→ **Dataset entries**
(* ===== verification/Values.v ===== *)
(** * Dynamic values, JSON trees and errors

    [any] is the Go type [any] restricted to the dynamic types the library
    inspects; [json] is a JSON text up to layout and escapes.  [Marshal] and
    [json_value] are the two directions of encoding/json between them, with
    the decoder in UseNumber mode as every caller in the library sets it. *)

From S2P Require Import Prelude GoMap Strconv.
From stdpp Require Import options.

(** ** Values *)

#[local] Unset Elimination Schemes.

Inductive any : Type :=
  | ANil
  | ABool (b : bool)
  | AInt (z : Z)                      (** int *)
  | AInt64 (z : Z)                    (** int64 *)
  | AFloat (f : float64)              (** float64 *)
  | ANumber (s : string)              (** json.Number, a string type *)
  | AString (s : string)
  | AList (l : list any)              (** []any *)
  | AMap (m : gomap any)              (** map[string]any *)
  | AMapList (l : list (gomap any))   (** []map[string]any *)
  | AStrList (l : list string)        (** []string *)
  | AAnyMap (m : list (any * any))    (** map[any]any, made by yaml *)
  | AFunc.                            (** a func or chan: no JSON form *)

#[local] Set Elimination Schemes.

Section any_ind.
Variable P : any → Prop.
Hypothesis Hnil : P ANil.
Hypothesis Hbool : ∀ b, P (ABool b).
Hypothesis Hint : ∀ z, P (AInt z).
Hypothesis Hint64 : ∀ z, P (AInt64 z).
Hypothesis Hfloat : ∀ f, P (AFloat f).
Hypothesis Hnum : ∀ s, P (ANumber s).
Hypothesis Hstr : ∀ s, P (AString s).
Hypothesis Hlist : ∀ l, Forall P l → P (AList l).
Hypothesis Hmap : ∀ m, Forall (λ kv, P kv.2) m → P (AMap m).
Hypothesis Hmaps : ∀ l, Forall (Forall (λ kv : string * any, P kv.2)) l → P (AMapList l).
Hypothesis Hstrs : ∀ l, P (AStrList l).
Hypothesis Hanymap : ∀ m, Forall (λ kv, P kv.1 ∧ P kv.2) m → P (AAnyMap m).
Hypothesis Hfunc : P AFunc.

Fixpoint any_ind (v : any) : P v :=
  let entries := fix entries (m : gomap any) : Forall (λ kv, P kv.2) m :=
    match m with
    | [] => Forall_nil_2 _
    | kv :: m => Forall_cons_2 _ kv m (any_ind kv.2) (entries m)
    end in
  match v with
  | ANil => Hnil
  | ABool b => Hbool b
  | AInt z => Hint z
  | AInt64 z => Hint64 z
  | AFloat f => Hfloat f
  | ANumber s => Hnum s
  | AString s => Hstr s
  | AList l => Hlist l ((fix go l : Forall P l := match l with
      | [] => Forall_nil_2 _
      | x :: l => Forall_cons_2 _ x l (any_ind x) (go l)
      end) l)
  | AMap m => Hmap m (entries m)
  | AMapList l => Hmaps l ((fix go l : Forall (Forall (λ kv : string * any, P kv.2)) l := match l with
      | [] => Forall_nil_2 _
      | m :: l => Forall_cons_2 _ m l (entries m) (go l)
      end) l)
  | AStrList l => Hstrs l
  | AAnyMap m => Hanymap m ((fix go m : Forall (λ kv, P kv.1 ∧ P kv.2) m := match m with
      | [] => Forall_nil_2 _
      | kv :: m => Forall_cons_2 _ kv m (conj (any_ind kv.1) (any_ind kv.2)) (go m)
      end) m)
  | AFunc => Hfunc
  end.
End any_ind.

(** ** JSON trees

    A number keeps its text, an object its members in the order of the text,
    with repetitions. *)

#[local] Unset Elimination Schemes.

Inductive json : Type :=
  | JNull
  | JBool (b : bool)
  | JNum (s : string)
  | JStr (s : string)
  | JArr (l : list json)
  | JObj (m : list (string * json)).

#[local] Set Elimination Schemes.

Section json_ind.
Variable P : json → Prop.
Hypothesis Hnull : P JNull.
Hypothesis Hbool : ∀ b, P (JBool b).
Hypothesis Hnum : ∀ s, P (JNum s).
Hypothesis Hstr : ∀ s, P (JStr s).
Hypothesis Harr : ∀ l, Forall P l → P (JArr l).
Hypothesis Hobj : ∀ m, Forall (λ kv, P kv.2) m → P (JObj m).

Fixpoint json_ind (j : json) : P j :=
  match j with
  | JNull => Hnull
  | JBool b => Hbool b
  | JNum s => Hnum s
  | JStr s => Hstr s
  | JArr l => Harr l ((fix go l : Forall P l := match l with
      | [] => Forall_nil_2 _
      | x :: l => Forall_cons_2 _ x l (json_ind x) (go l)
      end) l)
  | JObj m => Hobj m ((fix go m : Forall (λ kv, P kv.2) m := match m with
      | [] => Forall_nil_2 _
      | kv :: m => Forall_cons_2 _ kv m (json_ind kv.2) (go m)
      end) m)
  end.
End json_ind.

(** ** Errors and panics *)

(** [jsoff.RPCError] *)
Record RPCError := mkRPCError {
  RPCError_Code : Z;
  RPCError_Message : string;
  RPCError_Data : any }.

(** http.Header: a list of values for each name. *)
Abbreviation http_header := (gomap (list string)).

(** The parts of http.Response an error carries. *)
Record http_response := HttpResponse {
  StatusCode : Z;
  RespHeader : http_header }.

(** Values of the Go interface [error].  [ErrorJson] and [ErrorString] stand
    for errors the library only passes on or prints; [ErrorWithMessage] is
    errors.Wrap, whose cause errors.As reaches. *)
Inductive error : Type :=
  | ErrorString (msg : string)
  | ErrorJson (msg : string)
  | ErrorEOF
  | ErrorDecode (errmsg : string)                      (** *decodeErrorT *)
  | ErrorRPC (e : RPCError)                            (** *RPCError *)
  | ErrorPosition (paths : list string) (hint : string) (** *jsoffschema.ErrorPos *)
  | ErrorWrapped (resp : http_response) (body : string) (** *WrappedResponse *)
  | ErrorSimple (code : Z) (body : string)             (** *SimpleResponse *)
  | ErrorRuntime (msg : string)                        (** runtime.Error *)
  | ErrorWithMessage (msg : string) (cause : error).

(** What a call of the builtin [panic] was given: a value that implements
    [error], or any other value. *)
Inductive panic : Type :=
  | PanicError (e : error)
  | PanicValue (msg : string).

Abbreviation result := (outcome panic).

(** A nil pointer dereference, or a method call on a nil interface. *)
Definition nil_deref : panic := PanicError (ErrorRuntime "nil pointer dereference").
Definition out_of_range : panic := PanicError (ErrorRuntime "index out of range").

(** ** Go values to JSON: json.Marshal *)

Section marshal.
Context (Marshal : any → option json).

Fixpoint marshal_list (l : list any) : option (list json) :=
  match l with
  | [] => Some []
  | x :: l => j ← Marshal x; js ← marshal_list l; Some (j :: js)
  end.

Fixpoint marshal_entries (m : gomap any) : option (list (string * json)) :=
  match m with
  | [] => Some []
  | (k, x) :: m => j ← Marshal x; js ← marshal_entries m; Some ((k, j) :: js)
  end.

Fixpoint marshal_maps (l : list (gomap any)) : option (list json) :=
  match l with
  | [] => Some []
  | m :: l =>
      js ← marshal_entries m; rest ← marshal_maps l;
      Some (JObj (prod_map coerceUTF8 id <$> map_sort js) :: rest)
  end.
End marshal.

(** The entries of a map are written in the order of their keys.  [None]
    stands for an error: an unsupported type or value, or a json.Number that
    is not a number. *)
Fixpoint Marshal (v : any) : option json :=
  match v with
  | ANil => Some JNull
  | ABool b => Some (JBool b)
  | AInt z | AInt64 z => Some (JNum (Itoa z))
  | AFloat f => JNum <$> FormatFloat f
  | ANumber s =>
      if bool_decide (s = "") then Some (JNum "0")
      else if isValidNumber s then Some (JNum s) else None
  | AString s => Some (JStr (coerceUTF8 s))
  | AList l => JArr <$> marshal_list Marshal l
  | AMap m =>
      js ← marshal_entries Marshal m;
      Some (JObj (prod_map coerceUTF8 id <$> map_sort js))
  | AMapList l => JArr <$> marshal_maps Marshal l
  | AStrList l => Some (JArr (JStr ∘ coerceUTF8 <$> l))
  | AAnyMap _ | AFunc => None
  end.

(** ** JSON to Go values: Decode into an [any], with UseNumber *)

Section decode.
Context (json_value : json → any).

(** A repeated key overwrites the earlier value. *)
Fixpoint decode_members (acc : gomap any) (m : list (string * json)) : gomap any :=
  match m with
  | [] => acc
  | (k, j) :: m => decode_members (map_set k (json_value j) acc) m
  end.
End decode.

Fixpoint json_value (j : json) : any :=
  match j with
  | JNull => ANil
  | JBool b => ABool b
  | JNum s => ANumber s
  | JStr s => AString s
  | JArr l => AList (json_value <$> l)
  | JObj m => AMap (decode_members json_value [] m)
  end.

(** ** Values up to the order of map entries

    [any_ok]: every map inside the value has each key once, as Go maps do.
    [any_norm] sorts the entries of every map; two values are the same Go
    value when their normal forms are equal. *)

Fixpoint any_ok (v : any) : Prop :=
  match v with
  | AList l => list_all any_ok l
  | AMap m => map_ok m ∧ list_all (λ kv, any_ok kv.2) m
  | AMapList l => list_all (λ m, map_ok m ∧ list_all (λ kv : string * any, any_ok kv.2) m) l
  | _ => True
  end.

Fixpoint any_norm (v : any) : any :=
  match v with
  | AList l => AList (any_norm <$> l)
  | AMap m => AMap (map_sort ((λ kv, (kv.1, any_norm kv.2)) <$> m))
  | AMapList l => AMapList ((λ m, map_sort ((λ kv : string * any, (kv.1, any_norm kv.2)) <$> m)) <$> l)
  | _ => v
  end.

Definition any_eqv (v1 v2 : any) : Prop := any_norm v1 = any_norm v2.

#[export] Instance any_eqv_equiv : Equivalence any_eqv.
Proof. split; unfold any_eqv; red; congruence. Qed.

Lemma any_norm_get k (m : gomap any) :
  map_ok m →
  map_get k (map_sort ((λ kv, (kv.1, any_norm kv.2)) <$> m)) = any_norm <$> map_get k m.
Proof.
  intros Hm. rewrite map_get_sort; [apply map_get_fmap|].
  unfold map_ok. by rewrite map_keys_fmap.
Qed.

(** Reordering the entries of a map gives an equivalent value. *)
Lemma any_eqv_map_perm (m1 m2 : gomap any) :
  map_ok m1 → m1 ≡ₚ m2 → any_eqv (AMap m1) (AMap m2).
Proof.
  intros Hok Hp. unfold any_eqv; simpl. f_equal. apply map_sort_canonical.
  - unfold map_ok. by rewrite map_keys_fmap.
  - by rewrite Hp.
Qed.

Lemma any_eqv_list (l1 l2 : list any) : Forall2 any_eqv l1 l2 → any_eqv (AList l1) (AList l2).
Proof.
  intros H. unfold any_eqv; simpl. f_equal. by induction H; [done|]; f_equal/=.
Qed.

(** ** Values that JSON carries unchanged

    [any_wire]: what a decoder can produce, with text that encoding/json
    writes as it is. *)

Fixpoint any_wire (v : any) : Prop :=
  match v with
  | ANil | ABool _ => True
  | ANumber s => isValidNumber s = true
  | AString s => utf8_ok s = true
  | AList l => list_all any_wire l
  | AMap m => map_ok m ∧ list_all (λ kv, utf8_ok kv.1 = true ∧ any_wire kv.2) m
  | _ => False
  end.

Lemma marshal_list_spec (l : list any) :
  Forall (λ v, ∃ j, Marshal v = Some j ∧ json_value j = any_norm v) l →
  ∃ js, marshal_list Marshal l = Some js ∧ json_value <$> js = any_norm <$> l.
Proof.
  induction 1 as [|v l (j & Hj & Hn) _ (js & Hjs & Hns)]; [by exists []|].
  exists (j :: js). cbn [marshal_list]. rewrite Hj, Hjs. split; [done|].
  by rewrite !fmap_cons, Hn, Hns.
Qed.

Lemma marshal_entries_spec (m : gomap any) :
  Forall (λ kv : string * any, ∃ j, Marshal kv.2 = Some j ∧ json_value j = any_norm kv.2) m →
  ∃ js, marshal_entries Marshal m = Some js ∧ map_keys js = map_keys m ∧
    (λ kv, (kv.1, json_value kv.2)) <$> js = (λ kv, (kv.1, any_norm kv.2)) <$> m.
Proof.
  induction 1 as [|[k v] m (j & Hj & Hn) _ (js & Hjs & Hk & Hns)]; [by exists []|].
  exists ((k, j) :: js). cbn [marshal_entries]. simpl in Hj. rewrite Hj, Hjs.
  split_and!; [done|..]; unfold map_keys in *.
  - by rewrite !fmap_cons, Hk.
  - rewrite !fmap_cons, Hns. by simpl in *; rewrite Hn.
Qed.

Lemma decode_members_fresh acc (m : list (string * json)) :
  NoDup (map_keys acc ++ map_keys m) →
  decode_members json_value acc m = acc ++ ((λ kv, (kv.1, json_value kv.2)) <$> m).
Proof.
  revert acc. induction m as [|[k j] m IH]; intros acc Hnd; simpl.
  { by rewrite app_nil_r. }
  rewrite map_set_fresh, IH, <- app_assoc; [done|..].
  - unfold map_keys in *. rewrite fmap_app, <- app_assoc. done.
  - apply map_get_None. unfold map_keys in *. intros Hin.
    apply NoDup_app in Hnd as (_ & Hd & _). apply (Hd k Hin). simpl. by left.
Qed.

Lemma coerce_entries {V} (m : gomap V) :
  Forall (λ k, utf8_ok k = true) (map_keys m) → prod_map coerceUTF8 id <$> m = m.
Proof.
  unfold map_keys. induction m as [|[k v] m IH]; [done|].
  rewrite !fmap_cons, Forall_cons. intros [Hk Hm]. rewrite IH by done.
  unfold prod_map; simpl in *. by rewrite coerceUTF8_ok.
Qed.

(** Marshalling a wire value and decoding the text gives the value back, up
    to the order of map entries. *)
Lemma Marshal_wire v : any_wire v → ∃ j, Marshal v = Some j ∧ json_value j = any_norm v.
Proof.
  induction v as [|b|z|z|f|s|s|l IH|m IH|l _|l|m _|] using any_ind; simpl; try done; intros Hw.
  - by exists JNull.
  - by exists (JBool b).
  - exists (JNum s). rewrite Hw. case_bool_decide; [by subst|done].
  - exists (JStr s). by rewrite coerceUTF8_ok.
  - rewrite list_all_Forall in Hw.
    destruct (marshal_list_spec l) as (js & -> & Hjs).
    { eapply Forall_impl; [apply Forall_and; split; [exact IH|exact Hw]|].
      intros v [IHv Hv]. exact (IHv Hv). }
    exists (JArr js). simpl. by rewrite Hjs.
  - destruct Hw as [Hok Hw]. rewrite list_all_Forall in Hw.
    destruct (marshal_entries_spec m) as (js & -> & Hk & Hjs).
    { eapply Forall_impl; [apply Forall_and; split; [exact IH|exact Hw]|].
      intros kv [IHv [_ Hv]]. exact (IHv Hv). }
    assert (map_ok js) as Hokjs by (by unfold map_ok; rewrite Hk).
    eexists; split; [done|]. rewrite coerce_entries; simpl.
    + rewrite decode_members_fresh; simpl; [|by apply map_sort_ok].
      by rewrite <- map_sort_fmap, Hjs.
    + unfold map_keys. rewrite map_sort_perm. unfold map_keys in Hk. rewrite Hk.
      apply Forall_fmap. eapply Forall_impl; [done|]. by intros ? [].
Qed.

→ **Task prompt**
Out of the records above, pull each line containing the word "Hstrs".

→ **Output for this task**
Hypothesis Hstrs : ∀ l, P (AStrList l).
  | AStrList l => Hstrs l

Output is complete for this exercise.